Então, em uma declaração em 17 de janeiro, um porta-voz do Departamento de Defesa dos EUA disse que não havia um novo exército ou “força fronteiriça”, mas que o apoio dos EUA às milícias sírias continuava, particularmente no fornecimento de treinamento.
Em uma coletiva de imprensa em 18 de janeiro, Heather Nauert, porta-voz do Departamento de Estado dos EUA, reiterou isso, mas foi ambígua quanto a planos para uma força conjunta de segurança síria. Quando lhe perguntaram sobre instruções que se referiam a uma força fronteiriça de 30.000, Nauert disse: “esta é uma força de segurança interna. Sua missão é focar no ISIS”. Ela também se referiu a referências oficiais à força fronteiriça como uma “declaração incorreta”.
Quem é quem
- Uma coalizão liderada pelos EUA comanda a “Força Tarefa Conjunta Combinada — Operação Determinação Inerente”, uma aliança estratégica para derrotar o Estado Islâmico (EI), operando no Iraque e na Síria, formada no final de 2014.
- A força tarefa tem apoiado uma rede diversa de grupos milicianos conhecida como as Forças Democráticas Sírias (FDS).
- As FDS são dominadas pelas YPG, um grupo miliciano principalmente curdo.
- As YPG são ditas como sendo aliadas do partido turco PKK, que a Turquia proscreve como um grupo terrorista. O PKK recebeu a mesma designação pelo Departamento de Estado dos EUA e a União Europeia, apesar de que um tribunal europeu disse em 2008 que ele deveria ser retirado da lista.
- Em 2016, as forças turcas apoiaram rebeldes sírios na “Operação Escudo do Eufrates”, com a missão de expulsar o EI sem permitir que forças curdas tomassem controle na ausência dos militantes.
- O governo de Erdogan é um membro da coalizão liderada pelos EUA, e da OTAN, mas também é uma aliada do presidente russo Putin, que tem fornecido apoio militar ao governo de Assad na Síria.
Linha do tempo
- Em maio de 2017, a força tarefa conjunta expandiu seu apoio às FDS, fornecendo armamentos leves e também apoio aéreo e treinamento.
- Em outubro de 2017, a Turquia deslocou tropas para o norte da Síria — em apoio ao Exército Sírio Livre — novamente para assegurar que os curdos não expandissem seu território.
- Em dezembro de 2017, a força tarefa conjunta anunciou sua intenção de expandir seu programa de treinamento para recrutas às FDS. A agência de notícias curda Hawar News logo relatou que esse era um passo preliminar na formação de uma força de segurança unida.

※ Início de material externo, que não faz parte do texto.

(** *** Dates *)

Lemma date_shaped_sem : forall g,
  is_date_shaped g = true -> sem DATE_PATTERN g [] [(1%nat, g)].
Proof.
  intros g H. unfold DATE_PATTERN. apply sem_Grp. now apply sem_date_shape.
Qed.

(** What the date pattern finds: the leftmost substring of the shape
    DD.MM.YYYY, whatever stands around it. *)
Lemma date_found : forall text m,
  search DATE_PATTERN text = Some m ->
  exists pre g post,
    text = pre ++ g ++ post /\ is_date_shaped g = true
    /\ m_group 1 m = Some g /\ m_start m = List.length pre
    /\ forall pre' g' post', text = pre' ++ g' ++ post' ->
         is_date_shaped g' = true -> (List.length pre <= List.length pre')%nat.
Proof.
  intros text m H.
  apply search_found in H as (pre & g & post & -> & Hs & Hst & Hmin).
  unfold DATE_PATTERN in Hs. inversion Hs; subst; clear Hs.
  match goal with H1 : sem date_shape _ _ _ |- _ =>
    apply sem_date_shape in H1 as [Hshape ->] end.
  match goal with H1 : _ = m_caps m |- _ => symmetry in H1; rename H1 into Hc end.
  exists pre, g, post. split; [reflexivity|]. split; [assumption|].
  split; [unfold m_group; now rewrite Hc|]. split; [assumption|].
  intros pre' g' post' E Hg'. eapply Hmin; [exact E|]. now apply date_shaped_sem.
Qed.

Lemma date_shaped_found : forall text pre g post,
  text = pre ++ g ++ post -> is_date_shaped g = true ->
  search DATE_PATTERN text <> None.
Proof.
  intros text pre g post E H. eapply search_some; [exact E|].
  now apply date_shaped_sem.
Qed.

Lemma date_shaped_inv : forall g,
  is_date_shaped g = true ->
  exists d1 d2 m1 m2 y1 y2 y3 y4,
    g = [d1; d2; 46; m1; m2; 46; y1; y2; y3; y4]
    /\ is_digit d1 = true /\ is_digit d2 = true.
Proof.
  intros g H. unfold is_date_shaped in H.
  destruct g as [|d1 [|d2 [|p1 [|m1 [|m2 [|p2 [|y1 [|y2 [|y3 [|y4 [|? ?]]]]]]]]]]];
    try discriminate.
  repeat (apply andb_prop in H as [H ?]).
  repeat match goal with H : (_ =? _) = true |- _ => apply Z.eqb_eq in H; subst end.
  exists d1, d2, m1, m2, y1, y2, y3, y4. auto.
Qed.

(** *** The shape of what a pattern captured *)

Lemma nonempty_length : forall g : str, g <> [] -> Nat.eqb (List.length g) 0 = false.
Proof. intros [|x g] H; [congruence|reflexivity]. Qed.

- Em 13 de janeiro, a força tarefa conjunta contou ao The Defense Post que tem a intenção de auxiliar as FDS para formar uma força fronteiriça síria unificada, para evitar que combatentes do EI cruzassem as fronteiras turcas e iraquianas ou apoio de ir no outro sentido. Espera-se que a força fronteiriça acabe chegando ao número de 30.000, incluindo por volta de 15.000 forças das FDS relocadas, significando que ela pode ficar altamente dependente das YPG.
- Em 15 de janeiro, Erdogan prometeu “afogar” a força fronteiriça antes que nascesse, descrevendo-a como um “exército terrorista”.
- As tropas turcas começaram a se acumular na fronteira em 16 de janeiro, e as forças turcas que ainda estavam na Síria bombardearam as forças curdas em Afrin, de acordo com a BBC.
- A Hawar News relatou mais ações das forças armadas turcas, incluindo a construção de uma trincheira fronteiriça, em 17 de janeiro. Essas reportagens ainda têm que ser confirmadas por uma mídia neutra.
- Forças terrestres turcas começaram uma ofensiva em Afrin, com o codinome “Operação Ramo de Oliveira”, em 20 de janeiro.
- A mídia estatal turca relatou que, na “Operação Ramo de Oliveira”, as forças turcas, em cooperação com grupos rebeldes do Exército Sírio Livre, capturaram quatro vilas e uma montanha importante estrategicamente na noite de 21 de janeiro.
- Erdogan disse em um discurso em 22 de janeiro que a Rússia havia dado sua aprovação para que a Turquia realizasse suas ameaças e aniquilasse os grupos milicianos de maioria curda que estivessem mantendo partes do norte da Síria.
Relações curdas a fundo
Verena Gruber, que estuda as relações políticas entre grupos curdos, deu à WikiTribune uma visão geral dos relacionamentos em jogo.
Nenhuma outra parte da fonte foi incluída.